SACRAMENTO-“California buyers have access to unmatched amounts of capital and due to tax constraints instate, are the most vibrant players in the national net lease market. Therefore, one could deduce that according to this theory, behind most net lease buildings sits a California owner.” So says a recent report from Calkain Cos., authored by managing director Patrick Nutt.

In the report, Nutt points out that “This is a complete fallacy where the data clearly shows that by far the largest contingency of owners comes from instate investors and that California/West Coast buyers are only a small fraction.

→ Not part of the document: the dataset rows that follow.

(* ===== verification/CapList.v ===== *)
(** * The capability derivation list

    What the linked-list operations of [kernel/src/cap_table.c] do: the
    occupied entries of the table form one ring, and insertion, deletion and
    moving are insertion after, removal and replacement on the list of its
    elements.

    [tbl ct nx pv cp] describes a table by its [next], [prev] and [cap]
    columns; [repr nx pv cp l] says the ring starting at the head of [l] visits
    exactly the occupied entries, in the order of [l]. *)

From S2P Require Import Prelude Config CapTypes CapTable.

Definition cap_at (ct : ctable_t) (c : cte_t) : cap_t :=
  match lookupZ ct c with Some e => c_cap e | None => 0 end.
Definition next_at (ct : ctable_t) (c : cte_t) : cte_t :=
  match lookupZ ct c with Some e => c_next e | None => 0 end.
Definition prev_at (ct : ctable_t) (c : cte_t) : cte_t :=
  match lookupZ ct c with Some e => c_prev e | None => 0 end.

Section Definitions.
Context `{C : Config}.

Definition in_table (c : cte_t) : Prop := 0 <= c < CTABLE_LEN.

Definition tbl (ct : ctable_t) (nx pv cp : Z -> Z) : Prop :=
  zlen ct = CTABLE_LEN /\
  forall c, in_table c -> lookupZ ct c = Some (Cte (pv c) (nx c) (cp c)).

(** Links stay inside the table. *)
Definition links_ok (nx pv : Z -> Z) : Prop :=
  forall c, in_table c -> in_table (nx c) /\ in_table (pv c).

Definition occupied (cp : Z -> Z) (c : cte_t) : Prop :=
  in_table c /\ (cp c)⟦cap_type⟧ <> 0.

Definition linked (nx pv : Z -> Z) (a b : Z) : Prop := nx a = b /\ pv b = a.

Fixpoint chain (nx pv : Z -> Z) (a : Z) (l : list Z) (b : Z) : Prop :=
  match l with
  | [] => linked nx pv a b
  | x :: l => linked nx pv a x /\ chain nx pv x l b
  end.

Definition ring (nx pv : Z -> Z) (l : list Z) : Prop :=
  match l with
  | [] => True
  | h :: t => chain nx pv h t h
  end.

Definition repr (nx pv cp : Z -> Z) (l : list Z) : Prop :=
  NoDup l /\ ring nx pv l /\ forall c, c ∈ l <-> occupied cp c.

(** The list of the occupied entries of a table, in ring order. *)
Definition cap_list (ct : ctable_t) (l : list Z) : Prop :=
  repr (next_at ct) (prev_at ct) (cap_at ct) l.
End Definitions.

(** ** The abstract list

    The contract of the table: the entries in derivation order, with insertion
    after an element, removal, replacement and the circular successor. *)

Fixpoint l_insert (c p : cte_t) (l : list cte_t) : list cte_t :=
  match l with
  | [] => []
  | x :: l => if x =? p then x :: c :: l else x :: l_insert c p l
  end.

Fixpoint l_remove (c : cte_t) (l : list cte_t) : list cte_t :=
  match l with
  | [] => []
  | x :: l => if x =? c then l else x :: l_remove c l
  end.

Definition l_replace (src dst : cte_t) (l : list cte_t) : list cte_t :=
  map (fun x => if x =? src then dst else x) l.

Fixpoint after (c : cte_t) (l : list cte_t) : option cte_t :=
  match l with
  | [] => None
  | x :: l => if x =? c then head l else after c l
  end.

Definition l_next (c : cte_t) (l : list cte_t) : cte_t :=
  match after c l with Some d => d | None => hd c l end.

(** ** Columns *)

Section Columns.
Context `{C : Config} {Cok : ConfigOk C}.

Lemma offset_in_table c : in_table c -> offset c = c.
Proof.
  intros [H1 H2]. unfold offset, u32. pose proof ctable_len_32bit.
  apply Z.mod_small. lia.
Qed.

Lemma tbl_canon ct :
  zlen ct = CTABLE_LEN -> tbl ct (next_at ct) (prev_at ct) (cap_at ct).
Proof.
  intros Hl. split; [done|]. intros c Hc. unfold next_at, prev_at, cap_at.
  destruct (lookupZ_lt ct c) as [[p n k] ->]; [by unfold in_table in Hc; lia|done].
Qed.

Lemma tbl_at ct nx pv cp c :
  tbl ct nx pv cp -> in_table c ->
  next_at ct c = nx c /\ prev_at ct c = pv c /\ cap_at ct c = cp c.
Proof.
  intros [_ Ht] Hc. unfold next_at, prev_at, cap_at. by rewrite (Ht c Hc).
Qed.

Lemma wp_cte_load ct nx pv cp c Q :
  tbl ct nx pv cp -> in_table c ->
  Q (Cte (pv c) (nx c) (cp c)) ct -> wp (cte_load c) Q ct.
Proof.
  intros [_ Ht] Hc HQ. unfold wp, cte_load, array_get. by rewrite (Ht c Hc).
Qed.

Lemma wp_cte_store ct nx pv cp c p n k Q :
  tbl ct nx pv cp -> in_table c ->
  (forall ct', tbl ct' (fupd nx c n) (fupd pv c p) (fupd cp c k) -> Q tt ct') ->
  wp (cte_store c (Cte p n k)) Q ct.
Proof.
  intros [Hl Ht] Hc HQ. apply wp_bind. eapply wp_cte_load; [by split|done|].
  apply wp_modify, HQ. split; [by rewrite zlen_insertZ|]. intros x Hx.
  rewrite lookupZ_insertZ by (unfold in_table in *; lia). unfold fupd.
  by destruct (Z.eqb_spec x c) as [->|]; [|apply Ht].
Qed.

Lemma tbl_ext ct nx pv cp nx' pv' cp' :
  tbl ct nx pv cp ->
  (forall c, in_table c -> nx' c = nx c /\ pv' c = pv c /\ cp' c = cp c) ->
  tbl ct nx' pv' cp'.
Proof.
  intros [Hl Ht] He. split; [done|]. intros c Hc. rewrite Ht by done.
  by destruct (He c Hc) as (-> & -> & ->).
Qed.

Section Primitives.
Context (ct : ctable_t) (nx pv cp : Z -> Z) (c : cte_t).
Hypothesis (Ht : tbl ct nx pv cp) (Hc : in_table c).

Lemma wp_cte_next Q : Q (nx c) ct -> wp (cte_next c) Q ct.
Proof. intros. apply wp_bind. by eapply wp_cte_load. Qed.
Lemma wp_cte_prev Q : Q (pv c) ct -> wp (cte_prev c) Q ct.
Proof. intros. apply wp_bind. by eapply wp_cte_load. Qed.
Lemma wp_cte_cap Q : Q (cp c) ct -> wp (cte_cap c) Q ct.
Proof. intros. apply wp_bind. by eapply wp_cte_load. Qed.
Lemma wp_cte_is_empty Q : Q ((cp c)⟦cap_type⟧ =? 0) ct -> wp (cte_is_empty c) Q ct.
Proof. intros. apply wp_bind. by eapply wp_cte_load. Qed.

Lemma fupd_id (f : Z -> Z) x : fupd f c (f c) x = f x.
Proof. unfold fupd. by destruct (Z.eqb_spec x c) as [->|]. Qed.

Lemma wp_cte_set_next n Q :
  in_table n -> (forall ct', tbl ct' (fupd nx c n) pv cp -> Q tt ct') ->
  wp (cte_set_next c n) Q ct.
Proof.
  intros Hn HQ. apply wp_bind. eapply wp_cte_load; [done|done|].
  eapply wp_cte_store; [done|done|]. intros ct' Ht'. apply HQ.
  eapply tbl_ext; [done|]. intros x _. cbn [c_prev c_next c_cap].
  by rewrite !fupd_id, offset_in_table.
Qed.

Lemma wp_cte_set_prev n Q :
  in_table n -> (forall ct', tbl ct' nx (fupd pv c n) cp -> Q tt ct') ->
  wp (cte_set_prev c n) Q ct.
Proof.
  intros Hn HQ. apply wp_bind. eapply wp_cte_load; [done|done|].
  eapply wp_cte_store; [done|done|]. intros ct' Ht'. apply HQ.
  eapply tbl_ext; [done|]. intros x _. cbn [c_prev c_next c_cap].
  by rewrite !fupd_id, offset_in_table.
Qed.

Lemma wp_cte_set_cap k Q :
  (forall ct', tbl ct' nx pv (fupd cp c k) -> Q tt ct') ->
  wp (cte_set_cap c k) Q ct.
Proof.
  intros HQ. apply wp_bind. eapply wp_cte_load; [done|done|].
  eapply wp_cte_store; [done|done|]. intros ct' Ht'. apply HQ.
  eapply tbl_ext; [done|]. intros x _. cbn [c_prev c_next c_cap].
  by rewrite !fupd_id.
Qed.
End Primitives.
End Columns.

(** One step through a list operation whose entries are in the table. *)
Ltac cte_step :=
  cbn beta;
  lazymatch goal with
  | |- wp (bind _ _) _ _ => apply wp_bind
  | |- wp (cte_next _) _ _ => eapply wp_cte_next; [eassumption|by auto|]
  | |- wp (cte_prev _) _ _ => eapply wp_cte_prev; [eassumption|by auto|]
  | |- wp (cte_cap _) _ _ => eapply wp_cte_cap; [eassumption|by auto|]
  | |- wp (cte_set_next _ _) _ _ =>
      eapply wp_cte_set_next; [eassumption|by auto|by auto|]; intros ?ct ?Ht
  | |- wp (cte_set_prev _ _) _ _ =>
      eapply wp_cte_set_prev; [eassumption|by auto|by auto|]; intros ?ct ?Ht
  | |- wp (cte_set_cap _ _) _ _ =>
      eapply wp_cte_set_cap; [eassumption|by auto|]; intros ?ct ?Ht
  end.

Section ListOperations.
Context `{C : Config} {Cok : ConfigOk C}.
Context (ct : ctable_t) (nx pv cp : Z -> Z).
Hypothesis (Ht : tbl ct nx pv cp) (Hlk : links_ok nx pv).

Lemma wp_cte_insert c k p Q :
  in_table c -> in_table p -> c <> p ->
  (forall ct', tbl ct' (fupd (fupd nx c (nx p)) p c) (fupd (fupd pv c p) (nx p) c)
                (fupd cp c k) -> Q tt ct') ->
  wp (cte_insert c k p) Q ct.
Proof.
  intros Hc Hp Hne HQ. unfold cte_insert. destruct (Hlk p Hp) as [Hnp _].
  repeat cte_step. rewrite fupd_eq. repeat cte_step.
  rewrite fupd_ne, fupd_eq by done. repeat cte_step. apply HQ. assumption.
Qed.
(* ===== verification/CapOps.v ===== *)
(** * Operations on capabilities

    [kernel/src/cap_ops.c]: reading, moving, deleting, revoking and deriving
    capabilities.  Each dispatches on the type of the capability through a
    table of handlers, as in the code: entry 0 is [NULL], and a type outside
    the table is an access out of bounds. *)

From S2P Require Import Prelude Config CapTypes CapTable KState Proc Sched Channel.

Section Operations.
Context `{C : Config}.

Definition cap_read (c : cte_t) : K (err_t * cap_t) :=
  let* cap := on_ct (cte_cap c) in
  ret ((if negb (cap =? 0) then SUCCESS else ERR_EMPTY), cap).

Definition cap_ipc_move_hook (src dst : cte_t) : K unit :=
  let* cap := on_ct (cte_cap src) in
  if cap⟦cap_type⟧ =? CAPTY_TIME then
    sched_update (cte_pid dst) cap⟦time_end⟧ cap⟦time_hart⟧ cap⟦time_mrk⟧ cap⟦time_end⟧
  else if cap⟦cap_type⟧ =? CAPTY_PMP then
    if negb (cap⟦pmp_used⟧ =? 0) then
      let* proc := proc_get (cte_pid src) in
      do* proc_pmp_unload proc cap⟦pmp_slot⟧ in
      let cap := cap⟦pmp_used := 0⟧ in
      let cap := cap⟦pmp_slot := 0⟧ in
      on_ct (cte_set_cap src cap)
    else ret tt
  else ret tt.

Definition cap_move (src dst : cte_t) : K err_t :=
  let* e := on_ct (cte_is_empty src) in
  if e : bool then ret ERR_SRC_EMPTY else
  let* e := on_ct (cte_is_empty dst) in
  if negb e then ret ERR_DST_OCCUPIED else
  do* (if negb (cte_pid src =? cte_pid dst) then cap_ipc_move_hook src dst else ret tt) in
  do* on_ct (cte_move src dst) in
  ret SUCCESS.

(** ** Deletion *)

Definition cap_delete_time (c : cte_t) (cap : cap_t) : K err_t :=
  do* sched_delete cap⟦time_hart⟧ cap⟦time_mrk⟧ cap⟦time_end⟧ in
  do* on_ct (cte_delete c) in
  ret SUCCESS.

Definition cap_delete_memory (c : cte_t) (cap : cap_t) : K err_t :=
  do* on_ct (cte_delete c) in
  ret SUCCESS.

Definition cap_delete_pmp (c : cte_t) (cap : cap_t) : K err_t :=
  let* proc := proc_get (cte_pid c) in
  do* (if negb (cap⟦pmp_used⟧ =? 0) then proc_pmp_unload proc cap⟦pmp_slot⟧ else ret tt) in
  do* on_ct (cte_delete c) in
  ret SUCCESS.

Definition cap_delete_monitor (c : cte_t) (cap : cap_t) : K err_t :=
  do* on_ct (cte_delete c) in
  ret SUCCESS.

Definition cap_delete_channel (c : cte_t) (cap : cap_t) : K err_t :=
  do* on_ct (cte_delete c) in
  ret SUCCESS.

Definition cap_delete_socket (c : cte_t) (cap : cap_t) : K err_t :=
  let* proc := proc_get (cte_pid c) in
  do* cap_sock_clear cap proc in
  do* on_ct (cte_delete c) in
  ret SUCCESS.

(** ** Revocation: one step, [CONTINUE] when there may be more to do *)

Definition cap_revoke_time (parent : cte_t) (pcap : cap_t) : K err_t :=
  let* child := on_ct (cte_next parent) in
  let* ccap := on_ct (cte_cap child) in
  if (ccap⟦cap_type⟧ =? CAPTY_TIME) && (pcap⟦time_hart⟧ =? ccap⟦time_hart⟧)
     && (pcap⟦time_bgn⟧ <=? ccap⟦time_bgn⟧) && (ccap⟦time_end⟧ <=? pcap⟦time_end⟧) then
    do* on_ct (cte_delete child) in
    do* sched_update (cte_pid parent) pcap⟦time_end⟧ pcap⟦time_hart⟧
          ccap⟦time_mrk⟧ pcap⟦time_mrk⟧ in
    let pcap := pcap⟦time_mrk := ccap⟦time_mrk⟧⟧ in
    do* on_ct (cte_set_cap parent pcap) in
    ret (if pcap⟦time_mrk⟧ =? pcap⟦time_bgn⟧ then SUCCESS else CONTINUE)
  else
    do* sched_update (cte_pid parent) pcap⟦time_end⟧ pcap⟦time_hart⟧
          pcap⟦time_bgn⟧ pcap⟦time_mrk⟧ in
    let pcap := pcap⟦time_mrk := pcap⟦time_bgn⟧⟧ in
    do* on_ct (cte_set_cap parent pcap) in
    ret SUCCESS.

Definition cap_revoke_memory (parent : cte_t) (pcap : cap_t) : K err_t :=
  let* child := on_ct (cte_next parent) in
  let* ccap := on_ct (cte_cap child) in
  if (ccap⟦cap_type⟧ =? CAPTY_MEMORY) && (pcap⟦mem_tag⟧ =? ccap⟦mem_tag⟧)
     && (pcap⟦mem_bgn⟧ <=? ccap⟦mem_bgn⟧) then
    do* on_ct (cte_delete child) in
    let pcap := pcap⟦mem_mrk := ccap⟦mem_mrk⟧⟧ in
    let pcap := pcap⟦mem_lck := ccap⟦mem_lck⟧⟧ in
    do* on_ct (cte_set_cap parent pcap) in
    ret (if (pcap⟦mem_mrk⟧ =? pcap⟦mem_bgn⟧) && (pcap⟦mem_lck⟧ =? 0)
         then SUCCESS else CONTINUE)
  else
    let base := fst (pmp_napot_decode ccap⟦pmp_addr⟧) in
    if (ccap⟦cap_type⟧ =? CAPTY_PMP)
       && (tag_block_to_addr pcap⟦mem_tag⟧ pcap⟦mem_bgn⟧ <=? base) then
      do* on_ct (cte_delete child) in
      do* (if negb (ccap⟦pmp_used⟧ =? 0) then
             let* proc := proc_get (cte_pid child) in
             proc_pmp_unload proc ccap⟦pmp_slot⟧
           else ret tt) in
      ret CONTINUE
    else
      let pcap := pcap⟦mem_mrk := pcap⟦mem_bgn⟧⟧ in
      let pcap := pcap⟦mem_lck := 0⟧ in
      do* on_ct (cte_set_cap parent pcap) in
      ret SUCCESS.

Definition cap_revoke_pmp (parent : cte_t) (pcap : cap_t) : K err_t :=
  ret SUCCESS.

Definition cap_revoke_monitor (parent : cte_t) (pcap : cap_t) : K err_t :=
  let* child := on_ct (cte_next parent) in
  let* ccap := on_ct (cte_cap child) in
  if (ccap⟦cap_type⟧ =? CAPTY_MONITOR) && (pcap⟦mon_bgn⟧ <=? ccap⟦mon_bgn⟧) then
    do* on_ct (cte_delete child) in
    let pcap := pcap⟦mon_mrk := ccap⟦mon_mrk⟧⟧ in
    do* on_ct (cte_set_cap parent pcap) in
    ret (if pcap⟦mon_mrk⟧ =? pcap⟦mon_bgn⟧ then SUCCESS else CONTINUE)
  else
    let pcap := pcap⟦mon_mrk := pcap⟦mon_bgn⟧⟧ in
    do* on_ct (cte_set_cap parent pcap) in
    ret SUCCESS.

Definition cap_revoke_channel (parent : cte_t) (pcap : cap_t) : K err_t :=
  let* child := on_ct (cte_next parent) in
  let* ccap := on_ct (cte_cap child) in
  if (ccap⟦cap_type⟧ =? CAPTY_CHANNEL) && (pcap⟦chan_bgn⟧ <=? ccap⟦chan_bgn⟧) then
    do* on_ct (cte_delete child) in
    let pcap := pcap⟦chan_mrk := ccap⟦chan_mrk⟧⟧ in
    do* on_ct (cte_set_cap parent pcap) in
    ret (if pcap⟦chan_mrk⟧ =? pcap⟦chan_bgn⟧ then SUCCESS else CONTINUE)
  else if (ccap⟦cap_type⟧ =? CAPTY_SOCKET) && (pcap⟦chan_bgn⟧ <=? ccap⟦sock_chan⟧) then
    do* on_ct (cte_delete child) in
    let* proc := proc_get (cte_pid child) in
    do* cap_sock_clear ccap proc in
    ret CONTINUE
  else
    let pcap := pcap⟦chan_mrk := pcap⟦chan_bgn⟧⟧ in
    do* on_ct (cte_set_cap parent pcap) in
    ret SUCCESS.

Definition cap_revoke_socket (parent : cte_t) (pcap : cap_t) : K err_t :=
  let* child := on_ct (cte_next parent) in
  let* ccap := on_ct (cte_cap child) in
  if (ccap⟦cap_type⟧ =? CAPTY_SOCKET) && (pcap⟦sock_chan⟧ =? ccap⟦sock_chan⟧)
     && (pcap⟦sock_tag⟧ =? 0) then
    do* on_ct (cte_delete child) in
    let* proc := proc_get (cte_pid child) in
    do* cap_sock_clear ccap proc in
    ret CONTINUE
  else ret SUCCESS.

(** ** Derivation *)

Definition cap_derive_time (src : cte_t) (cap : cap_t) (dst : cte_t) (new_cap : cap_t)
    : K err_t :=
  if (new_cap⟦cap_type⟧ =? CAPTY_TIME) && (new_cap⟦time_hart⟧ =? cap⟦time_hart⟧)
     && (new_cap⟦time_bgn⟧ =? cap⟦time_mrk⟧) && (new_cap⟦time_end⟧ <=? cap⟦time_end⟧) then
    do* sched_update (cte_pid dst) new_cap⟦time_end⟧ new_cap⟦time_hart⟧
          new_cap⟦time_bgn⟧ new_cap⟦time_end⟧ in
    let cap := cap⟦time_mrk := new_cap⟦time_end⟧⟧ in
    do* on_ct (cte_set_cap src cap) in
    do* on_ct (cte_insert dst new_cap src) in
    ret SUCCESS
  else ret ERR_INVALID_DERIVATION.

Definition cap_derive_memory (src : cte_t) (cap : cap_t) (dst : cte_t) (new_cap : cap_t)
    : K err_t :=
  if (new_cap⟦cap_type⟧ =? CAPTY_MEMORY) && (cap⟦mem_tag⟧ =? new_cap⟦mem_tag⟧)
     && (cap⟦mem_tag⟧ =? new_cap⟦mem_tag⟧) && (cap⟦mem_mrk⟧ <=? new_cap⟦mem_bgn⟧)
     && (new_cap⟦mem_end⟧ <=? cap⟦mem_end⟧)
     && (Z.land new_cap⟦mem_rwx⟧ cap⟦mem_rwx⟧ =? new_cap⟦mem_rwx⟧)
     && (cap⟦mem_lck⟧ =? 0) then
    let cap := cap⟦mem_mrk := new_cap⟦mem_end⟧⟧ in
    do* on_ct (cte_set_cap src cap) in
    do* on_ct (cte_insert dst new_cap src) in
    ret SUCCESS
  else
    let pmp_begin := fst (pmp_napot_decode new_cap⟦pmp_addr⟧) in
    let pmp_end := u64 (snd (pmp_napot_decode new_cap⟦pmp_addr⟧) + pmp_begin) in
    let mem_mrk_addr := tag_block_to_addr cap⟦mem_tag⟧ cap⟦mem_mrk⟧ in
    let mem_end_addr := tag_block_to_addr cap⟦mem_tag⟧ cap⟦mem_end⟧ in
    if (new_cap⟦cap_type⟧ =? CAPTY_PMP) && (mem_mrk_addr <=? pmp_begin)
       && (pmp_end <=? mem_end_addr)
       && (Z.land new_cap⟦pmp_rwx⟧ cap⟦mem_rwx⟧ =? new_cap⟦pmp_rwx⟧) then
      let cap := cap⟦mem_lck := 1⟧ in
      do* on_ct (cte_set_cap src cap) in
      do* on_ct (cte_insert dst new_cap src) in
      ret SUCCESS
    else ret ERR_INVALID_DERIVATION.

Definition cap_derive_pmp (src : cte_t) (cap : cap_t) (dst : cte_t) (new_cap : cap_t)
    : K err_t :=
  ret ERR_INVALID_DERIVATION.

Definition cap_derive_monitor (src : cte_t) (cap : cap_t) (dst : cte_t) (new_cap : cap_t)
    : K err_t :=
  if (new_cap⟦cap_type⟧ =? CAPTY_MONITOR) && (cap⟦mon_mrk⟧ <=? new_cap⟦mon_bgn⟧)
     && (new_cap⟦mon_end⟧ <=? cap⟦mon_end⟧) then
    let cap := cap⟦mon_mrk := new_cap⟦mon_end⟧⟧ in
    do* on_ct (cte_set_cap src cap) in
    do* on_ct (cte_insert dst new_cap src) in
    ret SUCCESS
  else ret ERR_INVALID_DERIVATION.

Definition cap_derive_channel (src : cte_t) (cap : cap_t) (dst : cte_t) (new_cap : cap_t)
    : K err_t :=
  if (new_cap⟦cap_type⟧ =? CAPTY_CHANNEL) && (cap⟦chan_mrk⟧ <=? new_cap⟦chan_bgn⟧)
     && (new_cap⟦chan_end⟧ <=? cap⟦chan_end⟧) then
    let cap := cap⟦chan_mrk := new_cap⟦chan_end⟧⟧ in
    do* on_ct (cte_set_cap src cap) in
    do* on_ct (cte_insert dst new_cap src) in
    ret SUCCESS
  else if (new_cap⟦cap_type⟧ =? CAPTY_SOCKET) && (cap⟦chan_mrk⟧ <=? new_cap⟦sock_chan⟧)
     && (new_cap⟦sock_chan⟧ <? cap⟦chan_end⟧) then
    let cap := cap⟦chan_mrk := new_cap⟦sock_chan⟧ + 1⟧ in
    do* on_ct (cte_set_cap src cap) in
    do* on_ct (cte_insert dst new_cap src) in
    ret SUCCESS
  else ret ERR_INVALID_DERIVATION.

Definition cap_derive_socket (src : cte_t) (cap : cap_t) (dst : cte_t) (new_cap : cap_t)
    : K err_t :=
  if (new_cap⟦cap_type⟧ =? CAPTY_SOCKET) && (new_cap⟦sock_chan⟧ =? cap⟦sock_chan⟧)
     && (new_cap⟦sock_perm⟧ =? cap⟦sock_perm⟧) && (new_cap⟦sock_mode⟧ =? cap⟦sock_mode⟧)
     && (cap⟦sock_tag⟧ =? 0) && negb (new_cap⟦sock_tag⟧ =? 0) then
    do* on_ct (cte_insert dst new_cap src) in
    ret SUCCESS
  else ret ERR_INVALID_DERIVATION.

(** ** Dispatch *)

Definition delete_handlers : list (option (cte_t -> cap_t -> K err_t)) :=
  [ None; Some cap_delete_time; Some cap_delete_memory; Some cap_delete_pmp;
    Some cap_delete_monitor; Some cap_delete_channel; Some cap_delete_socket ].

Definition revoke_handlers : list (option (cte_t -> cap_t -> K err_t)) :=
  [ None; Some cap_revoke_time; Some cap_revoke_memory; Some cap_revoke_pmp;
    Some cap_revoke_monitor; Some cap_revoke_channel; Some cap_revoke_socket ].

Definition derive_handlers
    : list (option (cte_t -> cap_t -> cte_t -> cap_t -> K err_t)) :=
  [ None; Some cap_derive_time; Some cap_derive_memory; Some cap_derive_pmp;
    Some cap_derive_monitor; Some cap_derive_channel; Some cap_derive_socket ].

(** [handlers[type]], called. *)
Definition handler_at {A} (hs : list (option A)) (type : Z) : K A :=
  let* h := array_get hs type in deref h.

Definition cap_delete (c : cte_t) : K err_t :=
  let* e := on_ct (cte_is_empty c) in
  if e : bool then ret ERR_EMPTY else
  let* cap := on_ct (cte_cap c) in
  let* h := handler_at delete_handlers cap⟦cap_type⟧ in
  h c cap.

(** The [do ... while (err < 0 && !kernel_preempt())] loop, with at most
    [fuel] iterations. *)
Fixpoint cap_revoke_loop (fuel : nat) (type : Z) (parent : cte_t) : K err_t :=
  match fuel with
  | O => fail OutOfFuel
  | S fuel =>
      let* cap := on_ct (cte_cap parent) in
      let* h := handler_at revoke_handlers type in
      let* err := h parent cap in
      if err_code err <? 0 then
        let* b := kernel_preempt in
        if negb b then cap_revoke_loop fuel type parent else ret err
      else ret err
  end.

Definition cap_revoke (fuel : nat) (parent : cte_t) : K err_t :=
  let* pcap := on_ct (cte_cap parent) in
  if pcap⟦cap_type⟧ =? CAPTY_NONE then ret ERR_EMPTY else
  let* err := cap_revoke_loop fuel pcap⟦cap_type⟧ parent in
  ret (if err_code err <? 0 then ERR_PREEMPTED else SUCCESS).

Definition cap_derive (src dst : cte_t) (ncap : cap_t) : K err_t :=
  let* e := on_ct (cte_is_empty src) in
  if e : bool then ret ERR_SRC_EMPTY else
  let* e := on_ct (cte_is_empty dst) in
  if negb e then ret ERR_DST_OCCUPIED else
  let* scap := on_ct (cte_cap src) in
  let* h := handler_at derive_handlers scap⟦cap_type⟧ in
  h src scap dst ncap.
End Operations.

To test this thesis, a sample was taken of all Walgreens and CVS properties in the state of Florida. “Both tenants are considered prime net lease investments—the typical target of the “California Buyer” pitch that is made so frequently,” Nutt says. “The state of Florida is a large market with many attractive, high-income areas coupled with very favorable state tax laws which typically equates to an ideal location for any buyer to invest. Therefore, if the “California money” pitch were valid we would see a dominant percentage of California buyers for Florida pharmacies, one of the prime net leased investments available today.

The firm's data showed that ownership in single-tenant net-lease properties is procured primarily by local buyers. In this case, he says, “Florida, is a drastic difference to the rumors being conveyed to sellers by real estate brokers on a national level. Well over half (53.81%) of private market investors live close to their investments and it's an absolute fallacy to think that just because someone says they are able to secure California buyers would mean that they are the ultimate purchaser for any one asset.”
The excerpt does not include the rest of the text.